• Directions for this task: Copy all the records exactly; the complete set is the expected result.

[Collected data]
● ● ● ● ●

Lemma in_frame_evolves {A} f (body : st → A * st) l s : (∀ s, evolves l s (body s).2) → evolves l s (in_frame f body s).2.
Proof.
  intros H. specialize (H (set_frames (f :: frames s) s)). unfold in_frame. destruct (body _) as [r s1]. destruct H as (H1 & H2 & H3).
  simpl in *. destruct (frames s1) as [|g gs] eqn:E; [inversion H1|]. apply Forall2_cons in H1 as [_ H1]. by split.
Qed.

Lemma collect_off l s s' : collect s = false → evolves l s s' → evolves [] s s'.
Proof. intros E (H1 & H2 & vs & H3 & H4). split; [done|split; [done|]]. exists vs. rewrite E in *. done. Qed.

Lemma collect_saved s s' : evolves [] (set_collect false s) s' → evolves [] s (set_collect (collect s) s').
Proof.
  intros (H1 & H2 & vs & H3 & ->). split; [done|split; [done|]]. exists []. split; [done|]. by destruct (collect s).
Qed.

Lemma emit_evolves v path cls loc s : evolves [(path, cls, loc)] s (emit Number_ String_ v path cls loc s).
Proof.
  unfold emit. destruct (collect s) eqn:E; [|by apply evolves_none].
  split; [apply Forall_Forall2_diag, Forall_true, frame_grows_refl|]. split; [done|]. rewrite E. by eexists.
Qed.

Lemma emitArgs_evolves args : ∀ vals params paths s,
  evolves (arg_sites args params paths) s (emitArgs Number_ String_ args vals params paths s).
Proof.
  induction args as [|a args IH]; intros [|v vals] params paths s; simpl; try (by apply evolves_none).
  eapply evolves_trans; [|apply IH]. destruct params as [|[cls|] params]; [by apply evolves_none|apply emit_evolves|by apply evolves_none].
Qed.

(** ** Loops *)

Section loops.
Context (o : loop_opts) (lc lb lu : list site).
Hypothesis Hcond : ∀ env s, evolves lc s (o_evalCond o env s).2.
Hypothesis Hbody : ∀ env s, evolves lb s (o_body o env s).2.
Hypothesis Hupdate : ∀ u, o_update o = Some u → ∀ env s, evolves lu s (u env s).2.

Notation runLoopBodyOnce := (runLoopBodyOnce num_pow cfg o).
Definition loop_sites : list site := if o_doWhile o then lb ++ lu ++ lc else lc ++ lb ++ lu.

● ● ● ● ●

• Answer space:
Lemma in_frame_evolves {A} f (body : st → A * st) l s : (∀ s, evolves l s (body s).2) → evolves l s (in_frame f body s).2.
Proof.
  intros H. specialize (H (set_frames (f :: frames s) s)). unfold in_frame. destruct (body _) as [r s1]. destruct H as (H1 & H2 & H3).
  simpl in *. destruct (frames s1) as [|g gs] eqn:E; [inversion H1|]. apply Forall2_cons in H1 as [_ H1]. by split.
Qed.

Lemma collect_off l s s' : collect s = false → evolves l s s' → evolves [] s s'.
Proof. intros E (H1 & H2 & vs & H3 & H4). split; [done|split; [done|]]. exists vs. rewrite E in *. done. Qed.

Lemma collect_saved s s' : evolves [] (set_collect false s) s' → evolves [] s (set_collect (collect s) s').
Proof.
  intros (H1 & H2 & vs & H3 & ->). split; [done|split; [done|]]. exists []. split; [done|]. by destruct (collect s).
Qed.

Lemma emit_evolves v path cls loc s : evolves [(path, cls, loc)] s (emit Number_ String_ v path cls loc s).
Proof.
  unfold emit. destruct (collect s) eqn:E; [|by apply evolves_none].
  split; [apply Forall_Forall2_diag, Forall_true, frame_grows_refl|]. split; [done|]. rewrite E. by eexists.
Qed.

Lemma emitArgs_evolves args : ∀ vals params paths s,
  evolves (arg_sites args params paths) s (emitArgs Number_ String_ args vals params paths s).
Proof.
  induction args as [|a args IH]; intros [|v vals] params paths s; simpl; try (by apply evolves_none).
  eapply evolves_trans; [|apply IH]. destruct params as [|[cls|] params]; [by apply evolves_none|apply emit_evolves|by apply evolves_none].
Qed.

(** ** Loops *)

Section loops.
Context (o : loop_opts) (lc lb lu : list site).
Hypothesis Hcond : ∀ env s, evolves lc s (o_evalCond o env s).2.
Hypothesis Hbody : ∀ env s, evolves lb s (o_body o env s).2.
Hypothesis Hupdate : ∀ u, o_update o = Some u → ∀ env s, evolves lu s (u env s).2.

Notation runLoopBodyOnce := (runLoopBodyOnce num_pow cfg o).
Definition loop_sites : list site := if o_doWhile o then lb ++ lu ++ lc else lc ++ lb ++ lu.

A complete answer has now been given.